All these approaches can introduce a *path dependence* into the
configurations chosen to begin the equilibration. This might be a
significant risk in a real scientific investigation. How might this be
mitigated?

System preparation for this tutorial
------------------------------------

For this tutorial, 24 systems have been prepared in advance using the
first method described above. This will help us focus on the mechanics
of umbrella sampling, rather than details of solvating and choosing box
sizes that are common to all simulations.

However, we should now look at those mechanics!

GROMACS .mdp options for pulling
--------------------------------

Using functionality in GROMACS requires setting appropriate options in
the ``.mdp`` file. The ones we’ll use will let the simulation know that
pulling will take place, as well as describe the reaction coordinate(s)
and bias(es). GROMACS typically uses *pull groups* and *pull geometries*
to define *pull coordinates* (ie reaction coordinate). In the example in
this tutorial, we will use one pull group for each pyrimidine molecule.
The distances betwen the centers of mass of those groups will define the
single pull coordinate.

.. figure:: images/pull-groups-and-coordinates.png
   :alt: Pull groups and coordinates

   Pull groups and coordinates

Together, the ``.mdp`` lines for the above pulling setup are:

::

   pull                     = yes
   pull-ngroups             = 2
   pull-group1-name         = pyrimidine_1
   pull-group2-name         = pyrimidine_2
   pull-ncoords             = 1
   pull-coord1-groups       = 1 2
   pull-coord1-geometry     = distance

As with other kinds of groups in GROMACS (e.g. temperature-coupling
groups), the pull groups are described by *index groups* in the *index
file* also supplied to ``gmx grompp`` (typically named ``index.ndx``).
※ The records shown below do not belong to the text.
Lemma scans_identifier fuel s :
  (String.length (Scan.source s) < fuel)%nat ->
  scans_at s (Scan.identifier fuel) (fun _ _ => True).
Proof.
  intros Hf. unfold Scan.identifier. eapply scans_bind.
  - apply (scans_while_ahead
             (fun c => Scan.isalnum c || Ascii.eqb c Scan.underscore));
      [done|done| |done].
    intros s1 Hs1. unfold Scan.bind. by rewrite peek_eq.
  - intros [] s1 H1 _.
    eapply scans_bind;
      [by apply (scans_read s1 Scan.text (fun _ _ => True))|].
    intros t s2 _ _. simpl. apply scans_add_token; [|done].
    apply keyword_not_EOF.
Qed.

Lemma ahead_get_Some s c :
  ahead s = c -> c <> Scan.nul ->
  String.get (Scan.current s) (Scan.source s) = Some c.
Proof.
  intros <- Hn. apply ahead_get. destruct (at_end s) eqn:E; [|done].
  by rewrite (ahead_nul s E) in Hn.
Qed.

Lemma scanned_fuel s s' fuel :
  scanned s s' -> (String.length (Scan.source s) < fuel)%nat ->
  (String.length (Scan.source s') < fuel)%nat.
Proof. by intros [-> _ _ _]. Qed.

Lemma scans_number fuel s :
  (String.length (Scan.source s) < fuel)%nat ->
  scans_at s (Scan.number fuel) (fun _ _ => True).
Proof.
  intros Hf. unfold Scan.number.
  eapply scans_bind; [by apply scans_digits|]. intros [] s1 H1 _.
  pose proof (scanned_fuel _ _ _ H1 Hf) as Hf1.
  intros Hs1. unfold Scan.bind at 1. rewrite peek_eq by done.
  revert Hs1.
  change (scans_at s1
    (Scan.bind
       (if Ascii.eqb (ahead s1) Scan.dot
        then Scan.bind Scan.peek_next
               (fun n => if Scan.isdigit n
                         then Scan.bind Scan.advance
                                (fun _ => Scan.digits fuel)
                         else Scan.ret tt)
        else Scan.ret tt)
       (fun _ => Scan.bind (Scan.read Scan.text)
          (fun t => match Scan.float_of_text t with
                    | Some value => Scan.add_token NUMBER (LNumber value)
                    | None => fun _ => Scan.ValueError
                    end)))
    (fun _ s2 => scanned s s2 -> True)).
  eapply scans_bind with (Q1 := fun _ _ => True).
  - destruct (Ascii.eqb_spec (ahead s1) Scan.dot) as [Ed|];
      [|by apply scans_ret].
    eapply scans_bind;
      [by apply (scans_peek_next s1 (fun _ s' => s' = s1))|].
    intros n s2 _ ->. destruct (Scan.isdigit n); [|by apply scans_ret].
    eapply scans_bind.
    + apply (scans_advance s1 Scan.dot (fun _ _ => True)); try done.
      by apply ahead_get_Some.
    + intros c s2 H2 _. eapply scans_weaken.
      * apply scans_digits. by eapply scanned_fuel.
      * done.
  - intros [] s2 H2 _.
    eapply scans_bind;
      [by apply (scans_read s2 Scan.text (fun _ _ => True))|].
    intros t s3 _ _. destruct (Scan.float_of_text t); [|done].
    by apply scans_add_token.
Qed.
(** * my-vue-fetch: the [useCustomFetch] middleware layer

    A shallow embedding of [useCustomFetch.ts] (the current module and the
    older copy that only has the before-request chain) and of the schema
    declared in [posts.api.ts].

    Conventions of the embedding:
    - a JavaScript string is a [string] holding its UTF-8 bytes;
    - a JavaScript number is abstract (class [JSNumber]): the development
      never looks inside one, it only asks for its [toString], its
      truthiness and its JSON text, so IEEE doubles are an instance;
    - a plain object is the list that [Object.entries] returns for it
      (own enumerable string keys, in enumeration order); request headers,
      which are only read and written by key, are a [gmap];
    - exceptions are the [Throw] case of [Completion]; console output and
      calls of [ctx.cancel] are recorded as a trace of [Effect]s. *)

From Stdlib Require Import ZArith NArith String Ascii List Bool Lia DecimalString.
From stdpp Require Import base option list strings gmap.
Import ListNotations.

Local Open Scope string_scope.
Local Open Scope list_scope.

(** ** JavaScript values *)

Class JSNumber (num : Type) := {
  (** [Number.prototype.toString.call(n)] *)
  num_toString : num -> string;
  (** [ToBoolean(n)]: false for [+0], [-0] and [NaN] *)
  num_truthy : num -> bool;
  (** the text [JSON.stringify(n)] gives: ["null"] for non-finite numbers *)
  num_toJSON : num -> string
}.

(** Integers are numbers; the closed examples use this instance. *)
Definition Z_toString (z : Z) : string :=
  match z with
  | Z0 => "0"
  | Zpos p => NilEmpty.string_of_uint (Pos.to_uint p)
  | Zneg p => "-" +:+ NilEmpty.string_of_uint (Pos.to_uint p)
  end.
(** X3. Every input the Steam loop builds stands for a record of the file:
    its identifier is the record's position (from 1), its slug the record's
    [AccountName], which is not empty, and its label the record's
    [PersonaName] unless that is missing or empty, so never empty either. *)
Theorem build_items_sound accounts it :
  it ∈ build_items 1 accounts [] →
  ∃ (k : nat) account,
    accounts !! k = Some account
    ∧ input_id it = Z.of_nat k + 1
    ∧ dict_get "AccountName" account = Some (input_slug it)
    ∧ input_slug it ≠ ""
    ∧ input_label it ≠ ""
    ∧ input_label it = persona_or (dict_get "PersonaName" account) (input_slug it).
Proof.
  intros (k & account & Hk & Hit)%build_items_elem.
  apply item_of_Some in Hit as (Hid & Hname & Hne & Hlabel).
  exists k, account. split_and!; [done | lia | done | done | | done].
  rewrite Hlabel. by apply persona_or_nonempty.
Qed.

Lemma build_items_sound_witness :
  ∃ (k : nat) account,
    sample_accounts.*2 !! k = Some account
    ∧ input_id (2, "carol_w", "carol_w") = Z.of_nat k + 1
    ∧ dict_get "AccountName" account = Some (input_slug (2, "carol_w", "carol_w"))
    ∧ input_slug (2, "carol_w", "carol_w") ≠ ""
    ∧ input_label (2, "carol_w", "carol_w") ≠ ""
    ∧ input_label (2, "carol_w", "carol_w")
      = persona_or (dict_get "PersonaName" account) (input_slug (2, "carol_w", "carol_w")).
Proof.
  apply (build_items_sound sample_accounts.*2 (2, "carol_w", "carol_w")).
  vm_compute. right. left.
Defined.

(** X4. The identifiers of the Steam branch are positions in the file:
    each lies between 1 and the number of records, and they increase
    strictly along the list, so no two inputs share one. *)
Theorem build_items_ids_increasing accounts :
  let ids := input_id <$> build_items 1 accounts [] in
  (∀ x, x ∈ ids → 1 ≤ x ≤ Z.of_nat (length accounts))
  ∧ (∀ (i j : nat) x y, ids !! i = Some x → ids !! j = Some y → (i < j)%nat → x < y)
  ∧ NoDup ids.
Proof.
  cbv zeta. rewrite build_items_spec, app_nil_l.
  destruct (catalogue_ids_increasing 1 accounts) as [Hbound Hinc]. cbv zeta in *.
  split_and!.
  - intros x Hx. specialize (Hbound x Hx). lia.
  - exact Hinc.
  - apply NoDup_alt. intros i j x Hi Hj.
    destruct (Nat.lt_trichotomy i j) as [Hlt | [-> | Hlt]]; [|done |].
    + pose proof (Hinc i j x x Hi Hj Hlt). lia.
    + pose proof (Hinc j i x x Hj Hi Hlt). lia.
Qed.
To use umbrella sampling, we describe that as the ``pull-coord-type``
and choose a width for the harmonic potential ``pull-coord-k``. In this
tutorial, the umbrella will not move so has a zero ``pull-coord-rate``.
Finally, each system we prepare will have a fixed location chosen for
the umbrella along the reaction coordinate, here 0.834 nm.

::

   pull-coord1-type         = umbrella
   pull-coord1-k            = 5000.0
   pull-coord1-rate         = 0.0
   pull-coord1-init         = 0.834

These and many other ``.mdp`` options for pulling are described more
full in `the
documentation <http://manual.gromacs.org/2021/user-guide/mdp-options.html#com-pulling>`__.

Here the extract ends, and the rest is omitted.